Minggu, 27 Maret 2016
Rabu, 23 Maret 2016
Senin, 21 Maret 2016
Senin, 31 Agustus 2015
Mengantisipasi Bonus Demografi Melalui Reformasi Pendidikan
Oleh : Joko Tri
Nugraha, S.Sos, M.Si[1]
Di
tengah hiruk pikuknya peristiwa yang terjadi akhir-akhir ini seperti bencana,
praktik korupsi serta politik praktis, mestinya kita tidak boleh melupakan satu
hal yang tidak kalah penting yaitu bonus demografi.
Bonus
demografi adalah kondisi di mana struktur umur penduduk dengan tingkat
ketergantungan berada di titik terendah, atau setiap 100 orang usia produktif
(15-64 tahun) menanggung 40-50 orang usia tidak produktif, yang diprediksikan mencapai puncaknya pada
tahun 2020-2030, meski demikian ada yang menghitung hanya sampai tahun 2025
saja.
Pada
puncak bonus demografi, Indonesia diperkirakan akan berpenduduk 300 juta jiwa
dan 200 juta di antaranya berusia produktif antara 15-64 tahun. Tentunya hanya
negara yang mampu membangun sumber daya manusia saja yang akan melompat menjadi
negara maju, seperti yang terjadi di negara Eropa Barat dan juga negara Jepang.
Agar
bonus demografi menjadi berkah bagi kita, ada sejumlah prasyarat yang harus
dipenuhi, antara lain kualitas penduduk lewat pendidikan dan kesehatan serta
ketersediaan lapangan kerja. Tulisan ini lebih difokuskan pada kebijakan
pendidikan. Ketika kebijakan pendidikan dan praksis pendidikan tidak berorientasi
mengantisipasi bonus demografi, maka peluang yang hanya sekali terjadi untuk
suatu negara akan lewat begitu saja.
Akar Persoalan
Peran
pendidikan sangat strategis dalam membentuk bangsa. Sejarah kemerdekaan telah
membuktikan, kelompok intelektual berpendidikan tinggi mampu menumbuhkan dan
menggerakkan kesadaran berbangsa. Pembangunan kebudayaan ataupun ekonomi bangsa
juga diwujudkan melalui ranah pendidikan.

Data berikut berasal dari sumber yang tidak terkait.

(** C24: the prefetch counters are exact.  Over any sequence of calls to a new
    probed cache, the lines counted useful, the lines counted useless and the
    marked lines still cached are together the prefetches completed: each
    prefetched line is judged at most once, and none is lost. *)
Theorem Cache_prefetch_outcomes (b : FlatMem) line_bytes sets hit_latency ways prefetch degree c os c' st' :
  Cache_new b line_bytes sets hit_latency ways prefetch degree true = Some c ->
  run_ops c SimStats_new os = Some (c', st') ->
  u64 (icache_prefetch_useful st' + icache_prefetch_useless st' + unjudged c') =
    u64 (completed c SimStats_new os) /\
  0 <= unjudged c' <= Z.of_nat (length (cc_lines_ c')).
Proof.
  intros En Er. apply Cache_new_probed in En as [Hp Hz].
  destruct (run_grows c SimStats_new os c' st' Hp Er) as [_ Ha].
  split; [|apply marks_range]. fold (judged st'). rewrite Ha, Hz. change (judged SimStats_new) with 0. by rewrite !Z.add_0_l.
Qed.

Secara singkat pendidikan merupakan
episentrum perkembangan peradaban suatu bangsa.
Namun,
pembangunan pendidikan di Indonesia ternyata mengalami persoalan multidimensi,
baik bersifat fundamental, struktural maupun operasional. Dari aspek
fundamental, selama ini kebijakan pemerintah melihat capaian pendidikan
cenderung dari aspek kuantitas antara lain angka partisipasi pendidikan kasar
dan murni, rata-rata lama sekolah, ujian nasional dan hasil tes internasional.

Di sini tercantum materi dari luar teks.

Lemma train_spec k n p pc taken target :
  BranchPredictor_inv k p -> is_u32 pc ->
  exists p', train (S n) p pc true taken target = Some p' /\ BranchPredictor_inv k p' /\
    btb_lookup k p' pc = Some (target, true) /\
    bht_counter p' pc =
      if taken then Z.min 3 (bht_counter p pc + Z.of_nat (S n))
      else Z.max 0 (bht_counter p pc - Z.of_nat (S n)).
Proof.
  intros Hp Hpc. revert p Hp. induction n as [|n IH]; intros p Hp.
  - cbn [train]. destruct (update_spec k p pc true taken target Hp Hpc) as (p' & -> & Hp' & Hl & Hc).
    exists p'. rewrite Hl, Hc by done. rewrite !Z.eqb_refl.
    destruct (bht_counter_spec k p Hp pc Hpc) as [_ Hr]. by rewrite bht_step_eq.
  - destruct (update_spec k p pc true taken target Hp Hpc) as (p1 & E1 & Hp1 & Hl & Hc).
    destruct (IH p1 Hp1) as (p' & E' & Hp' & Hl' & Hc').
    exists p'. cbn [train] in *. rewrite E1. cbn [mbind option_bind]. split_and!; try done.
    rewrite Hc', Hc by done. rewrite Z.eqb_refl.
    destruct (bht_counter_spec k p Hp pc Hpc) as [_ Hr]. cbn [andb].
    rewrite bht_step_eq by done. destruct taken; lia.
Qed.

(** C26: a resolved branch is entered in the BTB: it is then predicted with its
    target (a conditional branch in the direction of its saturating counter, a
    JAL always taken); a branch evicted from the same slot is predicted
    not taken; every other branch keeps its target, and its direction unless
    it shares the counter.  The update never faults. *)
Theorem BranchPredictor_update_correct k p pc is_cond taken target pc' :
  BranchPredictor_inv k p -> is_u32 pc -> is_u32 pc' ->
  exists p', BranchPredictor_update p pc is_cond taken target = Some p' /\
    BranchPredictor_inv k p' /\
    BranchPredictor_predict p' pc' =
      if pc' / 4 =? pc / 4 then
        Some (mkPrediction
          (if is_cond then 2 <=? (if taken then Z.min 3 (bht_counter p pc + 1)
                                  else Z.max 0 (bht_counter p pc - 1))
           else true) target)
      else if slot k pc' =? slot k pc then Some Prediction_none
      else if is_cond && (BranchPredictor_bht_index p pc' =? BranchPredictor_bht_index p pc) then
        Some match btb_lookup k p pc' with
             | Some (t, true) => mkPrediction (2 <=? bht_counter p' pc') t
             | Some (t, false) => mkPrediction true t
             | None => Prediction_none
             end
      else BranchPredictor_predict p pc'.
Proof.
  intros Hp Hpc Hpc'.
  destruct (update_spec k p pc is_cond taken target Hp Hpc) as (p' & E & Hp' & Hl & Hc).
  exists p'. split; [done|]. split; [done|].
  rewrite (predict_spec k p' Hp'), Hl by done.
  destruct (bht_counter_spec k p Hp pc Hpc) as [_ Hr].
  destruct (Z.eqb_spec (pc' / 4) (pc / 4)) as [Ew|Hw].
  - destruct is_cond; [|done]. rewrite Hc by done.
    assert (Eb : BranchPredictor_bht_index p pc' = BranchPredictor_bht_index p pc).
    { unfold BranchPredictor_bht_index. rewrite !Z.shiftr_div_pow2 by lia.
      change (2 ^ 2) with 4. by rewrite Ew. }
    rewrite Eb, Z.eqb_refl, bht_step_eq by done. done.
  - destruct (_ =? _); [done|]. rewrite (predict_spec k p Hp) by done. rewrite Hc by done.
    destruct (is_cond && _); [|done].
    destruct (btb_lookup k p pc') as [[t []]|]; done.
Qed.

Definition predictor_example : BranchPredictor :=
  mkBranchPredictor (replicate 4 1) 3 (replicate 2 BtbEntry_new) 1 1.

Lemma predictor_example_inv : BranchPredictor_inv 1 predictor_example.
Proof. constructor; cbn; try done; try lia. repeat constructor; lia. Qed.

Lemma BranchPredictor_update_correct_witness :
  exists p', BranchPredictor_update predictor_example 0x80000008 true true 0x80000000 = Some p' /\
    BranchPredictor_inv 1 p' /\
    BranchPredictor_predict p' 0x80000008 = Some (mkPrediction true 0x80000000).
Proof.
  exact (BranchPredictor_update_correct 1 predictor_example 0x80000008 true true 0x80000000
    0x80000008 predictor_example_inv ltac:(unfold is_u32; lia) ltac:(unfold is_u32; lia)).
Defined.

(** The two-bit counters give hysteresis: from any state, two resolutions
    in the same direction make the predictor predict that direction (with the
    branch's target), and after three a single opposite outcome does not
    change it. *)
Lemma BranchPredictor_hysteresis k p pc taken target :
  BranchPredictor_inv k p -> is_u32 pc ->
  (exists p2, train 2 p pc true taken target = Some p2 /\
     BranchPredictor_predict p2 pc = Some (mkPrediction taken target)) /\
  (exists p3, (p ← train 3 p pc true taken target;
               BranchPredictor_update p pc true (negb taken) target) = Some p3 /\
     BranchPredictor_predict p3 pc = Some (mkPrediction taken target)).
Proof.
  intros Hp Hpc. destruct (bht_counter_spec k p Hp pc Hpc) as [_ Hr]. split.
  - destruct (train_spec k 1 p pc taken target Hp Hpc) as (p2 & E & Hp2 & Hl & Hc).
    exists p2. split; [done|]. rewrite (predict_spec k p2 Hp2), Hl, Hc by done. do 2 f_equal.
    destruct taken; bool_cases; lia.
  - destruct (train_spec k 2 p pc taken target Hp Hpc) as (p2 & E & Hp2 & Hl & Hc).
    rewrite E. cbn [mbind option_bind].
    destruct (train_spec k 0 p2 pc (negb taken) target Hp2 Hpc) as (p3 & E3 & Hp3 & Hl3 & Hc3).
    exists p3. cbn [train] in E3.
    destruct (BranchPredictor_update p2 pc true (negb taken) target) as [p3'|]; [|done].
    split; [by injection E3 as ->|].
    rewrite (predict_spec k p3 Hp3), Hl3, Hc3, Hc by done. do 2 f_equal.
    destruct taken; cbn [negb]; bool_cases; lia.
Qed.

Example BranchPredictor_hysteresis_witness :
  exists p2, train 2 predictor_example 0x80000008 true true 0x80000000 = Some p2 /\
    BranchPredictor_predict p2 0x80000008 = Some (mkPrediction true 0x80000000).
Proof.
  apply (BranchPredictor_hysteresis 1 predictor_example 0x80000008 true 0x80000000
    predictor_example_inv). unfold is_u32; lia.
Defined.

Berdasarkan ukuran-ukuran itu, capaian pendidikan Indonesia masih berada di
bawah negara lain.
Untuk
mengejar proporsi statistik tersebut, langkah pemerintah justru kemudian
terjebak pada sindrom keluar dari ketertinggalan negara lain. Kebijakan
diarahkan untuk meningkatkan daya saing anak Indonesia dengan berbagai standar
internasional. Akibatnya, pendidikan saat ini justru mempersulit peserta didik
melihat realitas masalah masyarakat. Kebijakan pendidikan seperti ini justru
melahirkan generasi muda yang loyo serta tidak kreatif memanfaatkan potensi
kekayaan Indonesia dan kearifan lokal.
Kebijakan
selanjutnya yang dinilai tidak berkelanjutan tampak dari dampak perubahan
kurikulum pendidikan. Kesan ganti kurikulum tidak diimbangi dengan persiapan
yang memadai tidak bisa dielakkan. Di era reformasi telah terjadi tiga kali
perubahan kurikulum, meliputi Rintisan Kurikulum Berbasis Kompetensi 2004,
Kurikulum Satuan Tingkat Pendidikan 2006 dan Kurikulum 2013 tematik dan
integratif.
Selain
itu, sebagian guru di sekolah disinyalir masih bertipe guru tradisional yang
diposisikan sebagai pembimbing, pengajar dan pelatih yang menyiapkan peserta
didik pada masa depan. Hanya sebagian kecil saja guru yang bertipe profesional,
yakni guru sebagai fasilitator yang mengondisikan suasana dan proses
pembelajaran berpusat pada siswa sebagaimana tuntutan kurikulum.
Pendidikan Jadi
Kunci
Agar
berkesempatan memetik puncak bonus demografi pada 2028-2031, pemerintah harus
sedemikian rupa menyiapkan manusia Indonesia yang produktif sehingga kompeten
dan sesuai dengan kebutuhan dan perkembangan dunia kerja. Pertarungan di antara
tenaga kerja akan mengetat seiring terbukanya pasar regional dan internasional.
Dalam
jangka pendek, pemerintah baru Jokowi-Jk perlu didorong agar mampu mewujudkan
sinergi antara dunia pendidikan dengan dunia usaha dan kementerian terkait.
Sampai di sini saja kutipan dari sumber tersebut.